Most of us are glad if we break even at the end of the month. We don’t have batteries of lawyers to finagle our way out of trouble. We have to deal with the consequences of our actions. Being “a product of your times or environment” is no excuse for ignorance, bigotry, hatred, or cruelty. It is never acceptable to mistreat people because they are different or your segment of society despises them.

You aren’t special. You just think you are.

Ask God. Ask yourself. Look in a mirror. What have you done to deserve the air you breathe? If you don’t have an answer, you probably should reconsider your priorities and maybe, your life.

 

7 thoughts on “Pride IS a Sin

    • I get really tired of everybody being so proud. People used to say “I love my country!” Now, it’s “I’m proud to be an American.” The distance between those two statements is enormous and meaningful. Sorry to drop such a weight so early in the morning … and such a lovely morning, too.

  1. That was a really heavy topic Marilyn. Your sincerity certainly came through. I agree with the vast majority of what you said.

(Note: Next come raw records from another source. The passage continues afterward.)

(** X21.  add-machine splits its argument at the first "/": for an
    argument machine/type whose machine part has no "/", the machine id
    becomes the machine part (empty for "/type"), and the container type
    and the error are what ParseSupportedContainerType makes of all that
    follows the first "/", further "/" included.  An argument without "/"
    is refused as malformed and no argument at all is accepted, both
    leaving the command as it was.  Init never panics on its slicing. *)
Theorem Init_splits_at_first_slash (c : AddMachineCommand) (args : list string)
    (containerSpec : string) :
  Constraints_Container c = None ->
  ZeroOrOneArgs args = (containerSpec, None) ->
  (containerSpec = EmptyString -> Init c args = Returned (c, None)) /\
  (containerSpec <> EmptyString -> Contains containerSpec "/" = false ->
     Init c args =
     Returned (c, Some (Errorf "malformed container argument %q" [Str containerSpec]))) /\
  (forall machine type,
     containerSpec = machine +:+ "/" +:+ type -> Contains machine "/" = false ->
     Init c args =
     Returned (mkAddMachineCommand (Series c) None machine
                 (ParseSupportedContainerType type).1,
               (ParseSupportedContainerType type).2)) /\
  (exists result, Init c args = Returned result).
Proof.
  intros Hc Hargs. split_and!.
  - intros ->. unfold Init. by rewrite Hc, Hargs.
  - intros Hne Hno. unfold Init. rewrite Hc, Hargs.
    rewrite decide_False by done. unfold Index.
    destruct (index_of containerSpec "/") as [i|] eqn:Hi.
    + assert (is_Some (index_of containerSpec "/")) as Hs by (by eexists).
      apply index_of_Contains in Hs. congruence.
    + by rewrite decide_True by lia.
  - intros machine type -> Hm. by apply Init_splits.
  - apply Init_returns.
Qed.

End Init.

(** ** Examples *)

(** [cmd.ZeroOrOneArgs], as its documentation describes it. *)
Definition sample_ZeroOrOneArgs (args : list string) : string * option error :=
  match args with
  | [] => (EmptyString, None)
  | [a] => (a, None)
  | _ => (EmptyString, Some (ErrNew "unrecognized args"))
  end.

(** A parser that supports lxc only. *)
Definition sample_Parse (type : string) : string * option error :=
  if decide (type = "lxc") then ("lxc", None)
  else (EmptyString, Some (Errorf "invalid container type %q" [Str type])).

Definition fresh_command : AddMachineCommand :=
  mkAddMachineCommand EmptyString None EmptyString EmptyString.

Example Init_container_on_machine :
  Init sample_ZeroOrOneArgs sample_Parse fresh_command ["1/lxc"]
  = Returned (mkAddMachineCommand EmptyString None "1" "lxc", None) /\
  Init sample_ZeroOrOneArgs sample_Parse fresh_command ["/lxc"]
  = Returned (mkAddMachineCommand EmptyString None EmptyString "lxc", None) /\
  Init sample_ZeroOrOneArgs sample_Parse fresh_command ["1/lxc/2"]
  = Returned (mkAddMachineCommand EmptyString None "1" EmptyString,
              Some (Errorf "invalid container type %q" [Str "lxc/2"])).
Proof. split_and!; reflexivity. Qed.

Lemma Init_splits_at_first_slash_witness :
  (("1/lxc" : string) = EmptyString ->
     Init sample_ZeroOrOneArgs sample_Parse fresh_command ["1/lxc"]
     = Returned (fresh_command, None)) /\
  (("1/lxc" : string) <> EmptyString -> Contains "1/lxc" "/" = false ->
     Init sample_ZeroOrOneArgs sample_Parse fresh_command ["1/lxc"] =
     Returned (fresh_command,
               Some (Errorf "malformed container argument %q" [Str "1/lxc"]))) /\
  (forall machine type,
     "1/lxc" = machine +:+ "/" +:+ type -> Contains machine "/" = false ->
     Init sample_ZeroOrOneArgs sample_Parse fresh_command ["1/lxc"] =
     Returned (mkAddMachineCommand (Series fresh_command) None machine
                 (sample_Parse type).1,
               (sample_Parse type).2)) /\
  (exists result,
     Init sample_ZeroOrOneArgs sample_Parse fresh_command ["1/lxc"] = Returned result).
Proof.
  apply (Init_splits_at_first_slash sample_ZeroOrOneArgs sample_Parse
           fresh_command ["1/lxc"] "1/lxc"); reflexivity.
Defined.

End AddMachine.

(* ===================================================================== *)
(** * package juju: adding units through a connection (conn.go) *)
(* ===================================================================== *)

Module Juju.
Import Go.

Section AddUnits.

(** Package state is reached through a connection: the state server is a
    world that each call may change.  A call returning [(x, err)] is a sum:
    [inl x] when err is nil, [inr err] otherwise. *)
Variable World : Type.
Variable Unit : Type.
Variable Machine : Type.

(** [svc.AddUnit()], [svc.Name()] and [unit.Name()] *)
Variable svc_AddUnit : World -> (Unit + error) * World.
Variable svc_Name : string.
Variable unit_Name : Unit -> string.

(** [conn.State.Machine(mid)], [unit.AssignToMachine(m)] and
    [conn.State.AssignUnit(unit, state.AssignNew)] *)
Variable State_Machine : string -> World -> (Machine + error) * World.
Variable AssignToMachine : Unit -> Machine -> World -> option error * World.
Variable AssignUnit : Unit -> World -> option error * World.

(** [strconv.Quote], for the [%q] verb. *)
Variable Quote : string -> string.

(** What [AddUnits] returns: the units, nil on an error, and the error.
    [units] is a slice of pointers, nil until they are set. *)
Definition result : Type := option (list (option Unit)) * option error.

(** The loop of [AddUnits], from index [i] on, with [todo] indices left. *)
Fixpoint AddUnits_loop (todo : nat) (i : nat) (n : Z) (mid : string)
    (units : list (option Unit)) (w : World) : result * World :=
  match todo with
  | O => ((Some units, None), w)
  | S todo =>
      match svc_AddUnit w with
      | (inr err, w) =>
          ((None, Some (ErrNew ("cannot add unit " +:+ pretty (Z.of_nat i + 1) +:+ "/"
                                +:+ pretty n +:+ " to service " +:+ Quote svc_Name
                                +:+ ": " +:+ Error Quote err))), w)
      | (inl unit, w) =>
          if decide (mid <> EmptyString) then
            if decide (n <> 1) then
              ((None, Some (ErrNew ("cannot add multiple units of service "
                                    +:+ Quote svc_Name +:+ " to a single machine"))), w)
            else
              match State_Machine mid w with
              | (inr err, w) =>
                  ((None, Some (ErrNew ("cannot assign unit " +:+ Quote (unit_Name unit)
                                        +:+ " to machine: " +:+ Error Quote err))), w)
              | (inl m, w) =>
                  match AssignToMachine unit m w with
                  | (Some err, w) => ((None, Some err), w)
                  | (None, w) =>
                      AddUnits_loop todo (S i) n mid (<[i := Some unit]> units) w
                  end
              end
          else
            match AssignUnit unit w with
            | (Some err, w) => ((None, Some err), w)
            | (None, w) => AddUnits_loop todo (S i) n mid (<[i := Some unit]> units) w
            end
      end
  end.

(** [AddUnits] starts n units of the given service and allocates machines
    to them as necessary.  [make] panics on a negative length. *)
Definition AddUnits (n : Z) (mid : string) (w : World) : outcome (result * World) :=
  if decide (n < 0) then Panicked "makeslice: len out of range"
  else Returned (AddUnits_loop (Z.to_nat n) 0 n mid (replicate (Z.to_nat n) None) w).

    • I just wish more people would remember the whole “Love” thing. I do love this country and sometimes, I am very proud of it. Sometimes not so proud. I am unquestionably grateful to be living here and not somewhere else, especially since I did live somewhere else and I can say for sure I’d much rather be here than anywhere else on earth … well … maybe a beach in the Caribbean with handsome lads bringing me cold fruity umbrella drinks while a zephyr breeze rustles the palm leaves against an azure sky. Otherwise, here is fine.

      • Oooh, now that does sound good. I lived in the Far east for 3 years and agree that nothing compares to the states. I had a Korean friend get her appendix removed in a Korean hospital. Her room had 4 walls and a heated floor, no bed. My Korean wife & I brought her everything else. They used ether to knock her out for the operation. That was 1971.